On January 15, 2012, the Company amended its articles of incorporation to increase authorized common stock to 250,000,000 shares and authorize 5,000,000 in preferred shares.

 

In September 2011, the Company converted $27,000 of notes into 2,187,031  shares of common stock (See Note 8).

 

In October 2011, the Company converted $14,000 of notes into 3,742,528shares of common stock (See Note 8).

 

In November 2011, the Company converted $65,820 of notes into 8,735,380 shares of common stock (See Note 8).

 

In December 2011, the Company converted $11,800 of notes into 6,393,056 shares of common stock (See Note 8).

 

In January 2012, the Company converted $41,250 of notes into 24,991,751 shares of common stock (See Note 8).

 

In February 2012, the Company converted $18,290 of notes into 20,778,680 shares of common stock (See Note 8).

 

In March 2012, the Company converted $6,050 of notes into 7,961,573 shares of common stock (See Note 8).

 

In April 2012, the Company converted $12,332 of notes into 18,400,994 shares of common stock (See Note 8).

 

In May 2012, the Company converted $10,678 of notes into 22,134,900 shares of common stock (See Note 8).

 

In May 2012, the Company issued 40,000,000 common shares and 5,000,000 preferred shares to acquire Clarrix, Inc. (See Note 6).
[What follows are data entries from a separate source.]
(** ** The set-up script *)

Lemma create_env_file_files (m : machine) :
  (∀ content, files m !! text ".env" = Some content →
     files (create_env_file m) = files m) ∧
  (files m !! text ".env" = None →
     files (create_env_file m) = <[text ".env" := env_template]> (files m)) ∧
  is_Some (files (create_env_file m) !! text ".env") ∧
  (∀ path, path ≠ text ".env" →
     files (create_env_file m) !! path = files m !! path).
Proof.
  assert (is_Some (files (create_env_file m) !! text ".env")) as Hsome.
  { unfold create_env_file.
    destruct (files m !! text ".env") as [content|] eqn:E; cbn [files print].
    - by rewrite E.
    - rewrite lookup_insert_eq. eauto. }
  split; [|split; [|split; [done|]]].
  - intros content H. unfold create_env_file. by rewrite H.
  - intros H. unfold create_env_file. by rewrite H.
  - intros path Hpath. unfold create_env_file.
    destruct (files m !! text ".env"); cbn [files print]; [done|].
    by rewrite lookup_insert_ne.
Qed.

(** X24. [create_env_file] never overwrites: when a [.env] exists, no
    file is changed; when none exists, it is created with the template and
    no other file is changed.  Either way a [.env] exists afterwards, and
    running the function again changes no file. *)
Theorem create_env_file_keeps_existing (m : machine) :
  (∀ content, files m !! text ".env" = Some content →
     files (create_env_file m) = files m) ∧
  (files m !! text ".env" = None →
     files (create_env_file m) = <[text ".env" := env_template]> (files m)) ∧
  is_Some (files (create_env_file m) !! text ".env") ∧
  (∀ path, path ≠ text ".env" →
     files (create_env_file m) !! path = files m !! path) ∧
  files (create_env_file (create_env_file m)) = files (create_env_file m).
Proof.
  destruct (create_env_file_files m) as (Hkeep & Hnew & Hsome & Hother).
  repeat split; try done.
  destruct Hsome as [content Hcontent].
  by apply (proj1 (create_env_file_files (create_env_file m)) content).
Qed.

Lemma create_env_file_example :
  files (create_env_file configured_machine) = files configured_machine ∧
  files (create_env_file fresh_machine) = {[ text ".env" := env_template ]}.
Proof.
  split.
  - apply (proj1 (create_env_file_keeps_existing configured_machine)
             (text "OPENAI_API_KEY=sk-live" ++ [10])).
    vm_compute. reflexivity.
  - rewrite (proj1 (proj2 (create_env_file_keeps_existing fresh_machine)));
      reflexivity.
Defined.

(** X25. When [pip] returns a non-zero code, the script ends with exit
    code 1 right after the failure message, and [create_env_file] is not
    run: the files are those [pip] left.  When [pip] returns zero, the
    script returns normally and a [.env] exists, which is the one [pip] left
    if there was one. *)
Theorem setup_main_outcomes (executable : str) (check_call : command)
    (m : machine) :
  let argv := [executable; text "-m"; text "pip"; text "install"; text "-r";
               text "requirements.txt"] in
  let ran := check_call argv (files m) in
  let out := setup_main executable check_call m in
  (ran.2 ≠ 0%Z →
     out.2 = SystemExit 1 ∧ files out.1 = ran.1 ∧
     last (printed out.1) = Some ([10060] ++ text " Failed to install requirements")) ∧
  (ran.2 = 0%Z →
     out.2 = Returned ∧ is_Some (files out.1 !! text ".env") ∧
     (∀ content, ran.1 !! text ".env" = Some content → files out.1 = ran.1) ∧
     (∀ path, path ≠ text ".env" → files out.1 !! path = ran.1 !! path)).
Proof.
  intros argv ran out. subst out. unfold setup_main, install_requirements.
  cbn [files print]. fold argv. fold ran. split.
  - intros Hcode. rewrite (proj2 (Z.eqb_neq _ _) Hcode). cbn [fst snd files print printed].
    repeat split. by rewrite last_snoc.
  - intros ->. rewrite Z.eqb_refl. cbn [fst snd files print].
    set (m1 := print _ {| files := ran.1; printed := _ |}).
    destruct (create_env_file_files m1) as (Hkeep & _ & Hsome & Hother).
    repeat split; done.
Qed.

Lemma setup_main_example :
  (setup_main (text "/usr/bin/python3") pip_fails configured_machine).2
    = SystemExit 1 ∧
  (setup_main (text "/usr/bin/python3") pip_installs configured_machine).2
    = Returned ∧
  files (setup_main (text "/usr/bin/python3") pip_installs configured_machine).1
    !! text ".env" = Some (text "OPENAI_API_KEY=sk-live" ++ [10]).
Proof.
  split; [|split].
  - apply (proj1 (setup_main_outcomes (text "/usr/bin/python3") pip_fails
                    configured_machine)).
    vm_compute. discriminate.
  - apply (proj2 (setup_main_outcomes (text "/usr/bin/python3") pip_installs
                    configured_machine)).
    vm_compute. reflexivity.
  - destruct (proj2 (setup_main_outcomes (text "/usr/bin/python3") pip_installs
                       configured_machine) eq_refl) as (_ & _ & Hkeep & _).
    rewrite (Hkeep (text "OPENAI_API_KEY=sk-live" ++ [10]));
      vm_compute; reflexivity.
Defined.

(** ** The client address and the rate limit *)

(** X26. A request with a forwarded-for header is counted under the
    first token of the header and nothing else: when that token has no
    record in the store, the request is admitted and answered, however many
    requests the address of the connection has on record, and the record of
    that address is left as it is. *)
Theorem unseen_forwarded_token_admitted (json_loads : str → result pyval)
    (openai_client : option chat_client) (current_time : Q) (now_iso : str)
    (w : world) (request : MenuItemRequest) (header : str) (host : option str)
    (client_ip : str) :
  header ≠ [] →
  get_client_ip {| x_forwarded_for := Some header; client_host := host |}
    = Ok client_ip →
  rate_limit_store w !! client_ip = None →
  ∃ w' r,
    generate_item_details json_loads openai_client current_time now_iso
      w request {| x_forwarded_for := Some header; client_host := host |}
      = (w', Ok r) ∧
    ∀ peer, host = Some peer → peer ≠ client_ip →
      rate_limit_store w' !! peer = rate_limit_store w !! peer.
Proof.
  intros Hne Hip Hnone. unfold generate_item_details. rewrite Hip.
  rewrite check_rate_limit_eq. cbn zeta. rewrite Hnone. cbn [default List.filter].
  cbn [length Z.of_nat Z.leb Z.compare negb].
  destruct (default false (simulate request)), openai_client as [client|];
    try destruct (call_model _ _ _ _);
    eexists _, _; (split; [reflexivity|]);
    intros peer _ Hpeer; cbn [rate_limit_store]; by rewrite lookup_insert_ne.
Qed.

Lemma unseen_forwarded_token_example :
  (check_rate_limit (rate_limit_store busy_world) 30 (text "127.0.0.1") 10 60).2
    = false ∧
  ∃ w' r,
    generate_item_details json_loads_sample None 30 (text "t")
      busy_world pizza_request rotated_request = (w', Ok r) ∧
    ∀ peer, Some (text "127.0.0.1") = Some peer → peer ≠ text "198.51.100.1" →
      rate_limit_store w' !! peer = rate_limit_store busy_world !! peer.
Proof.
  split; [vm_compute; reflexivity|].
  apply (unseen_forwarded_token_admitted json_loads_sample None 30 (text "t")
           busy_world pizza_request (text "198.51.100.1")
           (Some (text "127.0.0.1")) (text "198.51.100.1")).
  - vm_compute. discriminate.
  - vm_compute. reflexivity.
  - vm_compute. reflexivity.
Defined.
The preferred stock is a voting, convertible preferred stock (i) having at all times the right to cast votes in all matters in which the holders of common stock of the Company are entitled to vote, equal to 51% of the total vote of all classes of stock from time to time outstanding; (ii) convertible into common stock of the Company equal to 51 percent of the resulting total common interests issued and outstanding on a fully diluted basis at the election of the holder or holders at any time after one year from the closing of the transactions; and (iii) having a liquidation preference equal to 51 percent of the assets available on a liquidation distribution over the Company’s Common Interests. Additionally, the former owners of Clarrix are entitled to receive a royalty payment payable monthly equal to ten percent of the gross income of Clarrix for a period of 30 calendar months commencing February 1, 2012. No royalties were earned during the year ended July 31, 2012.

 

 

In July 2012, the Company converted $4,000 of notes into 8,400,742 shares of common stock (See Note 8).

 

The Company additionally issued approximately 190,000 shares to HOTI to maintain proper ownership

 

As a result of these transactions, there were 176,752,289 common shares issued and outstanding and 5,000,000 preferred shares issued and outstanding at July 31, 2012.